Records shown Block Start
(** *** Field updates *)

Definition set_workers w (s : Bridge) : Bridge :=
  MkBridge w (pending s) (adapters s) (pendingAdapters s) (boots s) (nextBoot s) (touch s)
    (registrationSequence s) (listeners s) (spawned s) (terminated s) (posts s) (forwarded s)
    (signals s).
Definition set_pending p (s : Bridge) : Bridge :=
  MkBridge (workers s) p (adapters s) (pendingAdapters s) (boots s) (nextBoot s) (touch s)
    (registrationSequence s) (listeners s) (spawned s) (terminated s) (posts s) (forwarded s)
    (signals s).
Definition set_adapters a (s : Bridge) : Bridge :=
  MkBridge (workers s) (pending s) a (pendingAdapters s) (boots s) (nextBoot s) (touch s)
    (registrationSequence s) (listeners s) (spawned s) (terminated s) (posts s) (forwarded s)
    (signals s).
Definition set_pendingAdapters p (s : Bridge) : Bridge :=
  MkBridge (workers s) (pending s) (adapters s) p (boots s) (nextBoot s) (touch s)
    (registrationSequence s) (listeners s) (spawned s) (terminated s) (posts s) (forwarded s)
    (signals s).
Definition set_boots b (s : Bridge) : Bridge :=
  MkBridge (workers s) (pending s) (adapters s) (pendingAdapters s) b (nextBoot s) (touch s)
    (registrationSequence s) (listeners s) (spawned s) (terminated s) (posts s) (forwarded s)
    (signals s).
Definition set_nextBoot n (s : Bridge) : Bridge :=
  MkBridge (workers s) (pending s) (adapters s) (pendingAdapters s) (boots s) n (touch s)
    (registrationSequence s) (listeners s) (spawned s) (terminated s) (posts s) (forwarded s)
    (signals s).
Definition set_touch n (s : Bridge) : Bridge :=
  MkBridge (workers s) (pending s) (adapters s) (pendingAdapters s) (boots s) (nextBoot s) n
    (registrationSequence s) (listeners s) (spawned s) (terminated s) (posts s) (forwarded s)
    (signals s).
Definition set_sequence n (s : Bridge) : Bridge :=
  MkBridge (workers s) (pending s) (adapters s) (pendingAdapters s) (boots s) (nextBoot s) (touch s) n
    (listeners s) (spawned s) (terminated s) (posts s) (forwarded s) (signals s).
Definition set_listeners l (s : Bridge) : Bridge :=
  MkBridge (workers s) (pending s) (adapters s) (pendingAdapters s) (boots s) (nextBoot s) (touch s)
    (registrationSequence s) l (spawned s) (terminated s) (posts s) (forwarded s) (signals s).
Definition add_spawned w (s : Bridge) : Bridge :=
  MkBridge (workers s) (pending s) (adapters s) (pendingAdapters s) (boots s) (nextBoot s) (touch s)
    (registrationSequence s) (listeners s) (spawned s ++ [w]) (terminated s) (posts s)
    (forwarded s) (signals s).
Definition add_terminated w (s : Bridge) : Bridge :=
  MkBridge (workers s) (pending s) (adapters s) (pendingAdapters s) (boots s) (nextBoot s) (touch s)
    (registrationSequence s) (listeners s) (spawned s) (terminated s ++ [w]) (posts s)
    (forwarded s) (signals s).
Definition add_post p (s : Bridge) : Bridge :=
  MkBridge (workers s) (pending s) (adapters s) (pendingAdapters s) (boots s) (nextBoot s) (touch s)
    (registrationSequence s) (listeners s) (spawned s) (terminated s) (posts s ++ [p])
    (forwarded s) (signals s).
Definition add_forwarded m (s : Bridge) : Bridge :=
  MkBridge (workers s) (pending s) (adapters s) (pendingAdapters s) (boots s) (nextBoot s) (touch s)
    (registrationSequence s) (listeners s) (spawned s) (terminated s) (posts s)
    (forwarded s ++ [m]) (signals s).
Definition add_signal x (s : Bridge) : Bridge :=
  MkBridge (workers s) (pending s) (adapters s) (pendingAdapters s) (boots s) (nextBoot s) (touch s)
    (registrationSequence s) (listeners s) (spawned s) (terminated s) (posts s) (forwarded s)
    (signals s ++ [x]).

(** *** Which scripts may run *)

Section Resolvers.
Context (parse_URL : string -> string -> Outcome (string * string))   (** [new URL(location, base)]: href and origin *)
  (page_href page_origin : string).                                   (** [self.location] *)

Definition makeResolveWorkerUrl (allow : AllowedOrigins) (location : string) : option string :=
  match parse_URL location page_href with
  | Thrown _ => None
  | Normal (href, origin) =>
      if String.eqb origin page_origin then Some href
      else match allow with
           | allow_any => Some href
           | allow_list l => if bool_decide (origin ∈ l) then Some href else None
           | allow_none => None
           end
  end.

Definition resolveWorkerUrl (opts : VgiWebWorkerBridgeOptions) (location : string) : Outcome (option string) :=
  match o_resolveWorkerUrl opts with
  | Some f => f location
  | None => Normal (makeResolveWorkerUrl (allowRemoteOrigins opts) location)
  end.

(** The checks at installation: the bound on the regions of an adapter. *)
Definition installVgiWebWorkerBridge (opts : VgiWebWorkerBridgeOptions) : Outcome Z :=
  let max := default 32 (o_maxTargetsPerAdapter opts) in
  if negb (isSafeInteger max) || (max <=? 0)
  then Thrown (Error "maxTargetsPerAdapter must be a positive integer") else Normal max.

Definition is_iroh (location : string) : bool := startsWith "iroh://" (toLowerCase location).
Definition is_httpi (location : string) : bool := startsWith "httpi://" (toLowerCase location).

(** The target of a request for an adapter, with the application's worker if it
    serves it; [None] is a refusal.  A resolver of the application may throw. *)
Definition requested_target (opts : VgiWebWorkerBridgeOptions) (location : string)
    : Outcome (option (VgiAdapterTarget * option Z)) :=
  if is_iroh location || is_httpi location then
    match canonicalBuiltInIrohTarget location, irohAdapterWorker opts with
    | Some canonical, Some app =>
        let resolved := match o_resolveIrohTarget opts with
                        | Some f => f canonical
                        | None => Normal (Some canonical)
                        end in
        match resolved with
        | Thrown _ => Normal None
        | Normal o =>
            match o ≫= canonicalBuiltInIrohTarget with
            | Some c =>
                if String.eqb (before ":" c) (before ":" canonical) then
                  Normal (Some ({| adapterUrl := page_href;
                                   adapterKey := "__vgi_application_iroh_adapter_v1__";
                                   canonicalTarget := c |}, Some app))
                else Normal None
            | None => Normal None
            end
        end
    | _, _ => Normal None
    end
  else
    match o_resolveAdapterTarget opts with
    | Some f => outcome_map (option_map (fun t => (t, None))) (f location)
    | None => Normal None
    end.

(** The worker's script: the application's own worker is not resolved again. *)
Definition adapter_script (opts : VgiWebWorkerBridgeOptions) (t : VgiAdapterTarget) (app : option Z)
    : Outcome (option string) :=
  match app with
  | Some _ => Normal (Some (adapterUrl t))
  | None => resolveWorkerUrl opts (adapterUrl t)
  end.
End Resolvers.

(** ** Regions in the shared memory *)

(** [load b i]: what [Atomics.load] finds in lane [i] of buffer [b]; [None] out of range. *)
Definition Lanes : Type := Z -> Z -> option Z.

Definition regionIsIdle (load : Lanes) (r : TargetRegion) : bool :=
  isSafeInteger (offset r) && (0 <=? offset r) && (Z.land (offset r) 3 =? 0) &&
  let h := shr32 (offset r) 2 in
  match load (buffer r) (h + 2), load (buffer r) (h + 4), load (buffer r) (h + 5) with
  | Some nSlots, Some stride, Some slotsOff =>
      negb ((nSlots <=? 0) || (1024 <? nSlots) || (stride <? 64) || (slotsOff <? 64)) &&
      forallb (fun slot =>
        let state := shr32 (offset r + slotsOff + slot * stride) 2 in
        (0 <=? state) && bool_decide (load (buffer r) state = Some 0))
        (seqZ 0 nSlots)
  | _, _, _ => false
  end.

(** The idle region that was used least recently. *)
Definition least_recently_used (l : list TargetRegion) : option TargetRegion :=
  foldl (fun best r => match best with
                       | Some b => if lastUsed r <? lastUsed b then Some r else best
                       | None => Some r
                       end) None l.

(** ** The bridge *)

Section Bridge.
Context (parse_URL : string -> string -> Outcome (string * string)) (page_href page_origin : string)
  (opts : VgiWebWorkerBridgeOptions) (maxTargetsPerAdapter : Z).

Definition signal (request v : Z) : JS Bridge unit := modify (add_signal (request, v)).
Definition post_to (w : Z) (m : VgiPost) : JS Bridge unit := modify (add_post (w, m)).
Definition set_entry (k : string) (e : AdapterEntry) : JS Bridge unit :=
  modify (fun s => set_adapters (<[k := e]> (adapters s)) s).
Definition with_queue (q : list Operation) (e : AdapterEntry) : AdapterEntry :=
  {| key := key e; url := url e; worker := worker e; regions := regions e; registrationQueue := q |}.
Definition with_regions (rs : list (string * TargetRegion)) (e : AdapterEntry) : AdapterEntry :=
  {| key := key e; url := url e; worker := worker e; regions := rs; registrationQueue := registrationQueue e |}.

(** [++touch] *)
Definition next_touch : JS Bridge Z :=
  modify (fun s => set_touch (touch s + 1) s) ;;; gets touch.

(** *** Registering regions with an adapter *)

Definition ensureAdapterRegion (k : string) (request : Z) (t : string) (o b : Z) : JS Bridge unit :=
  let! e := gets (fun s => adapters s !! k) in
  match e with
  | Some e => set_entry k (with_queue (registrationQueue e ++
      [{| op_request := request; op_target := t; op_offset := o; op_buffer := b; op_phase := Queued |}]) e)
  | None => ret tt
  end.

(** [finish], for a request of script [u]. *)
Definition finish (k : string) (request : Z) (u t : string) (o b : Z) : JS Bridge unit :=
  let! e := gets (fun s => adapters s !! k) in
  match e with
  | Some e => if String.eqb (url e) u then ensureAdapterRegion k request t o b else signal request (-1)
  | None => ret tt
  end.

(** The first operation of the queue settled. *)
Definition operation_settled (k : string) (e : AdapterEntry) (op : Operation) (v : Z) : JS Bridge unit :=
  set_entry k (with_queue (tail (registrationQueue e)) e) ;;;
  signal (op_request op) v.

Definition request_id (n : Z) : string := "vgi-target-" +:+ pretty n.

(** The regions that make room for the operation's: its target's old one, others
    at the same place, or the idle one used least recently when there is no room. *)
Definition conflicts (load : Lanes) (e : AdapterEntry) (op : Operation) : option (list TargetRegion) :=
  let current := mget (op_target op) (regions e) in
  let others := snd <$> filter (fun kr : string * TargetRegion =>
    kr.1 <> op_target op /\ offset kr.2 = op_offset op /\ buffer kr.2 = op_buffer op) (regions e) in
  let found := option_list current ++ others in
  if bool_decide (found = []) && (maxTargetsPerAdapter <=? lenZ (regions e)) then
    option_map (fun v => [v]) (least_recently_used (filter (fun r => Is_true (regionIsIdle load r)) (snd <$> regions e)))
  else Some found.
Records shown Block End
* **Exercise requirements**: If a line in the records includes the string "isSafeInteger", copy it.

* **Answer space**:
  if negb (isSafeInteger max) || (max <=? 0)
  isSafeInteger (offset r) && (0 <=? offset r) && (Z.land (offset r) 3 =? 0) &&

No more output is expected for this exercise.